TASK STATEMENT:
Range to reproduce from the entries below: the line with "Lemma group_cut l", the line with "intros y [j", and every line in between. Give them exactly and give nothing else.

RECORD SET:
Lemma descending_app l l' y z : descending (l ++ l') → y ∈ l → z ∈ l' → fltb y.2 z.2 = false.
Proof.
  induction l as [|x l IH]; cbn; [by intros _ ?%not_elem_of_nil|]. inversion 1 as [|? ? Hd Hx]; subst.
  intros [->|Hy]%elem_of_cons Hz; [|by apply IH]. rewrite Forall_forall in Hx. apply Hx. set_solver.
Qed.
Lemma descending_drop l n : descending l → descending (drop n l).
Proof. intros H. revert n. induction H as [|x l H IH Hx]; intros [|n]; cbn; try by constructor. apply IH. Qed.
(** In a sorted list, fewer entries score more than an entry than stand before it. *)
Lemma greater_before l l' y : descending (l ++ y :: l') → (greater (l ++ y :: l') y.2 ≤ length l)%nat.
Proof.
  intros Hd. rewrite greater_app. unfold greater at 2. rewrite filter_none.
  - cbn. rewrite Nat.add_0_r. unfold greater. etrans; [apply (filter_length_le _ (λ _, true)); auto|]. by rewrite List.filter_true.
  - assert (Hd' : descending (y :: l')) by (rewrite <- (drop_app_length l (y :: l')); by apply descending_drop).
    inversion Hd' as [|? ? _ Hy]; subst. rewrite Forall_forall in Hy. intros z [->|Hz]%elem_of_cons; [apply fltb_irrefl|by apply Hy].
Qed.
Lemma position_greater l i y : descending l → l !! i = Some y → (greater l y.2 ≤ i)%nat.
Proof.
  intros Hd Hi. pose proof (take_drop_middle _ _ _ Hi) as Hs. pose proof (greater_before (take i l) (drop (S i) l) y) as H.
  rewrite Hs in H. specialize (H Hd). rewrite length_take in H. lia.
Qed.
Lemma greater_same l x y : numbers l → fis_nan x = false → fis_nan y = false → feqb y x = true → greater l y = greater l x.
Proof.
  intros Hn Hx Hy E. unfold greater. rewrite (List.filter_ext_in _ (λ z, fltb x z.2)); [done|].
  intros z Hz%list_elem_of_In. by destruct (feqb_same y x z.2 Hy Hx (Hn z Hz) E) as (-> & _).
Qed.
Lemma greater_all l l' s : (∀ y, y ∈ l → fltb s y.2 = true) → (length l ≤ greater (l ++ l') s)%nat.
Proof. intros H. rewrite greater_app. unfold greater at 1. rewrite filter_all by done. lia. Qed.
Lemma descending_lookup l i j x y : descending l → l !! i = Some x → l !! j = Some y → (i < j)%nat → fltb x.2 y.2 = false.
Proof.
  intros Hd Hx Hy Hij. apply (descending_app (take j l) (drop j l)); [by rewrite take_drop|..].
  - apply (list_elem_of_lookup_2 _ i). by rewrite lookup_take_lt.
  - apply (list_elem_of_lookup_2 _ 0). by rewrite lookup_drop, Nat.add_0_r.
Qed.

(** A cut after a group of ties, at or behind position [cap]. *)
Lemma group_cut l cap x : numbers l → descending l → l !! pred cap = Some x → (0 < cap)%nat →
  let m := tied x.2 (drop cap l) in
  cut (Z.of_nat cap) l (take (cap + m) l) (drop m (drop cap l)).
Proof.
  intros Hn Hd Hx Hcap. cbv zeta. set (tl := drop cap l). set (m := tied x.2 tl).
  assert (Hnx : fis_nan x.2 = false) by (apply Hn; by eapply list_elem_of_lookup_2).
  assert (Hntl : numbers tl) by (intros y Hy; apply Hn; by eapply subseteq_drop).
  destruct (tied_split x.2 tl Hntl Hnx (descending_drop _ _ Hd)) as (Heq & Hlt & Hle).
  { intros y [j Hj]%list_elem_of_lookup. unfold tl in Hj. rewrite lookup_drop in Hj. eapply descending_lookup; [done..|lia]. }
  fold m in Heq, Hlt, Hle. rewrite <- (take_take_drop l cap m). fold tl.
  assert (Hl : l = (take cap l ++ take m tl) ++ drop m tl) by (rewrite <- app_assoc, take_drop; unfold tl; by rewrite take_drop).
  assert (Hkept : ∀ y, y ∈ take cap l ++ take m tl → fltb y.2 x.2 = false ∧ (greater l y.2 < cap)%nat).
  { intros y [[i Hi]%list_elem_of_lookup|Hy]%elem_of_app.
    - pose proof (lookup_lt_Some _ _ _ Hi) as Hil. rewrite length_take in Hil. rewrite lookup_take_lt in Hi by lia. split.
      + destruct (decide (i = pred cap)) as [->|]; [simplify_eq; apply fltb_irrefl|]. eapply descending_lookup; [done..|lia].
      + pose proof (position_greater l i y Hd Hi). lia.
    - pose proof (Heq y Hy) as E. assert (Hny : fis_nan y.2 = false) by (apply Hntl; by eapply subseteq_take).
      split; [by apply feqb_lt in E as []|]. rewrite (greater_same l x.2 y.2) by done. pose proof (position_greater l _ x Hd Hx). lia. }
  assert (Hsep : ∀ y z, y ∈ take cap l ++ take m tl → z ∈ drop m tl → fltb z.2 y.2 = true).
  { intros y z Hy Hz. destruct (fltb_cotrans z.2 y.2 x.2) as [?|?]; [apply Hn; rewrite Hl; set_solver|by apply Hlt|done|].
    apply Hkept in Hy as [? _]. congruence. }
  split_and!; [done|intros y Hy; right; apply Hkept in Hy; lia|done|].
  intros z Hz. split; [lia|]. rewrite Hl at 1. rewrite <- app_assoc.
  assert (cap ≤ length (take cap l))%nat by (apply lookup_lt_Some in Hx; rewrite length_take; lia).
  assert (∀ y, y ∈ take cap l → fltb z.2 y.2 = true) as Hall%(greater_all _ (take m tl ++ drop m tl)); [|lia].
  intros y Hy. apply Hsep; [set_solver|done].
Qed.
Lemma cap_cut maxPerSource l : numbers l → descending l →
  ∃ dropped, cut maxPerSource l (cap_items maxPerSource l) dropped.
Proof.
  intros Hn Hd. unfold cap_items. destruct (Z.ltb_spec 0 maxPerSource) as [Hp|Hp]; cbn [andb].
  2:{ exists []. split_and!; [by rewrite app_nil_r|auto|set_solver..]. }
  destruct (Z.ltb_spec maxPerSource (Z.of_nat (length l))) as [Hl|Hl].
  - destruct (lookup_lt_is_Some_2 l (pred (Z.to_nat maxPerSource))) as [x Hx]; [lia|]. rewrite Hx.
    pose proof (group_cut l (Z.to_nat maxPerSource) x Hn Hd Hx) as H. rewrite Z2Nat.id in H by lia. eexists. apply H. lia.
  - exists []. split_and!; [by rewrite app_nil_r| |set_solver..]. intros y [i Hi]%list_elem_of_lookup. right.
    pose proof (position_greater l i y Hd Hi). apply lookup_lt_Some in Hi. lia.
Qed.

COMPLETED EXERCISE:
Lemma group_cut l cap x : numbers l → descending l → l !! pred cap = Some x → (0 < cap)%nat →
  let m := tied x.2 (drop cap l) in
  cut (Z.of_nat cap) l (take (cap + m) l) (drop m (drop cap l)).
Proof.
  intros Hn Hd Hx Hcap. cbv zeta. set (tl := drop cap l). set (m := tied x.2 tl).
  assert (Hnx : fis_nan x.2 = false) by (apply Hn; by eapply list_elem_of_lookup_2).
  assert (Hntl : numbers tl) by (intros y Hy; apply Hn; by eapply subseteq_drop).
  destruct (tied_split x.2 tl Hntl Hnx (descending_drop _ _ Hd)) as (Heq & Hlt & Hle).
  { intros y [j Hj]%list_elem_of_lookup. unfold tl in Hj. rewrite lookup_drop in Hj. eapply descending_lookup; [done..|lia]. }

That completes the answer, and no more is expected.